そこにいたのはお姉様ではなく、見たことのない男性の姿があったからで。
「っ、貴方は誰……!?」
警戒を強めながらそう口にすれば、彼は一瞬逡巡した後答えた。
「私はシャルル・クラヴェル。 クラヴェル帝国の第一皇子だ」
「クラヴェル……!?」
その名を聞いてサッと体中から血の気が引き、今置かれている状況を瞬時に理解した。
クラヴェル帝国は、私達フランセル王国の隣に位置する大国である。
大国という名において、クラヴェルの歴史は血塗られていると言っても過言ではない。 現皇帝限りで帝国という名を轟かせ、数多の戦争を繰り返してきた国である。
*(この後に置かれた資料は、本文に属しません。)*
(** [parseRange] reads the bounds of the first range and checks them. *)
Lemma parseRange_leftmost (header ds de : string) (fileSize : Z) :
  leftmost header ds de ->
  parseRange header fileSize =
    let start := bound ds 0 in
    let end_ := bound de (fileSize - 1) in
    if (start >=? fileSize) || (end_ >=? fileSize) || (start >? end_)
    then None else Some (mkRange start end_).
Proof.
  intros H. unfold parseRange. rewrite (search_complete _ _ _ H). reflexivity.
Qed.

Lemma unsatisfiable_test (start end_ fileSize : Z) :
  (start >=? fileSize) || (end_ >=? fileSize) || (start >? end_) = true
  <-> unsatisfiable start end_ fileSize.
Proof.
  unfold unsatisfiable. zcases; simpl; split; intros; try lia; try discriminate; reflexivity.
Qed.

Lemma rangeText_leftmost (ds de : string) :
  allDigits ds = true -> allDigits de = true -> leftmost (rangeText ds de) ds de.
Proof.
  intros Hds Hde. exists "", "". repeat split; try assumption.
  - rewrite string_app_nil_l, string_app_nil_r. reflexivity.
  - intros. simpl. lia.
Qed.

Lemma parseRange_some_inv (header : string) (fileSize : Z) (r : ByteRange) :
  parseRange header fileSize = Some r ->
  exists ds de,
    leftmost header ds de
    /\ r = mkRange (bound ds 0) (bound de (fileSize - 1))
    /\ 0 <= start r <= end_ r /\ end_ r < fileSize.
Proof.
  unfold parseRange. intros H.
  destruct (search header) as [[ds de]|] eqn:Hs; [|discriminate].
  pose proof (search_digits _ _ _ Hs) as [Hds Hde].
  fold (bound ds 0) in H. fold (bound de (fileSize - 1)) in H.
  destruct (_ || _ || _) eqn:Htest; [discriminate|].
  injection H as <-. exists ds, de.
  split; [apply search_sound, Hs|]. split; [reflexivity|].
  pose proof (bound_start_nonneg ds Hds).
  simpl. zcases; simpl in Htest; try discriminate; lia.
Qed.

Lemma render_bound (b : option Z) (d : Z) :
  0 <= default d b ->
  allDigits (render b) = true /\ bound (render b) d = default d b.
Proof.
  destruct b as [n|]; simpl; intros Hn; [|auto].
  destruct (numToString_spec n Hn) as (Hd & Ht & Hp).
  unfold bound. rewrite Ht. auto.
Qed.

(** The round trip: a range a client writes from valid bounds is read back
    as those bounds. *)
Lemma parseRange_rendered (s e : option Z) (fileSize : Z) :
  0 <= default 0 s <= default (fileSize - 1) e ->
  default (fileSize - 1) e < fileSize ->
  parseRange (rangeText (render s) (render e)) fileSize
  = Some (mkRange (default 0 s) (default (fileSize - 1) e)).
Proof.
  intros H1 H2.
  destruct (render_bound s 0) as [Hds Hs]; [lia|].
  destruct (render_bound e (fileSize - 1)) as [Hde He]; [lia|].
  rewrite (parseRange_leftmost _ _ _ _ (rangeText_leftmost _ _ Hds Hde)).
  cbv zeta. rewrite Hs, He.
  destruct (_ || _ || _) eqn:Htest; [|reflexivity].
  apply unsatisfiable_test in Htest. unfold unsatisfiable in Htest. lia.
Qed.

(** C1, as the code has it.  A header that is one range written from
    bounds with [0 <= start <= end < fileSize] (a missing start standing
    for 0, a missing end for [fileSize - 1]) is parsed to exactly these
    bounds.  [parseRange] fails exactly when no range is written anywhere
    in the header, or the bounds of the first range written in it have
    [start >= fileSize], [end >= fileSize] or [start > end]; what precedes
    and follows that range is not looked at.  When it succeeds the result
    is the pair of bounds of that first range. *)
Theorem parseRange_first_range (header : string) (fileSize : Z) :
  (forall s e : option Z,
     header = rangeText (render s) (render e) ->
     0 <= default 0 s <= default (fileSize - 1) e
     /\ default (fileSize - 1) e < fileSize ->
     parseRange header fileSize
     = Some (mkRange (default 0 s) (default (fileSize - 1) e)))
  /\ (parseRange header fileSize = None <->
      ~ contains header
      \/ exists ds de,
           leftmost header ds de
           /\ unsatisfiable (bound ds 0) (bound de (fileSize - 1)) fileSize)
  /\ (forall r,
        parseRange header fileSize = Some r ->
        exists ds de,
          leftmost header ds de
          /\ r = mkRange (bound ds 0) (bound de (fileSize - 1))
          /\ 0 <= start r <= end_ r /\ end_ r < fileSize).
Proof.
  split; [intros s e -> [H1 H2]; apply parseRange_rendered; assumption|].
  split; [|intros r; apply parseRange_some_inv].
  split.
  - intros Hnone. unfold parseRange in Hnone.
    destruct (search header) as [[ds de]|] eqn:Hs.
    + right. exists ds, de. split; [apply search_sound, Hs|].
      apply unsatisfiable_test. unfold bound.
      destruct (_ || _ || _); [reflexivity | discriminate].
    + left. apply search_none, Hs.
  - intros [Hno | (ds & de & Hleft & Hbad)].
    + unfold parseRange. apply search_none in Hno. rewrite Hno. reflexivity.
    + rewrite (parseRange_leftmost _ _ _ _ Hleft). cbv zeta.
      apply unsatisfiable_test in Hbad. rewrite Hbad. reflexivity.
Qed.

Lemma parseRange_first_range_witness :
  parseRange "bytes=100-" 1000 = Some (mkRange 100 999).
Proof.
  apply (proj1 (parseRange_first_range "bytes=100-" 1000) (Some 100) None).
  - reflexivity.
  - simpl. lia.
Defined.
その国が、今度は魔力を持つ小国、フランセル王国に攻め入ってきたに違いない。
(こんなことって……)
唇を噛み締め、キッと目の前にいるシャルルと名乗った男性を睨めば、彼は少し動揺したようにたじろいだものの、私の目を見て焦ったように告げた。
「もう時間がない。 今すぐここを出よう」
「ここから出て何になるというの? 私達フランセルは、貴方達の属国にでもなれというの?」
視界の端には火が燃え広がっていくのが映る。
城がこんな状態では、私達の敗戦は免れないものだと判断し、グッと拳を握ってそう尋ねれば、彼は「違う!」と声を張り上げて言った。
「私は、君を……、君たち家族を救いたいんだ!」
「!? そんな言葉を、敵である貴方に言われて誰が信じられるというの!? っ、ゲホッ」
部屋中に充満した煙を思い切り吸ってしまい、むせる私を見て、彼がこちらに寄って来ようとするのを拒んだ。
「っ、来ないで!」
「!」
強い口調で制した私を見て、彼の足が止まる……刹那、彼がハッとしたように碧色の瞳を見開き叫んだ。
「危ないっ!!」
「!?」
ギシッと、頭上から嫌な音がしたかと思えば、天井がパラパラと崩れ始めて。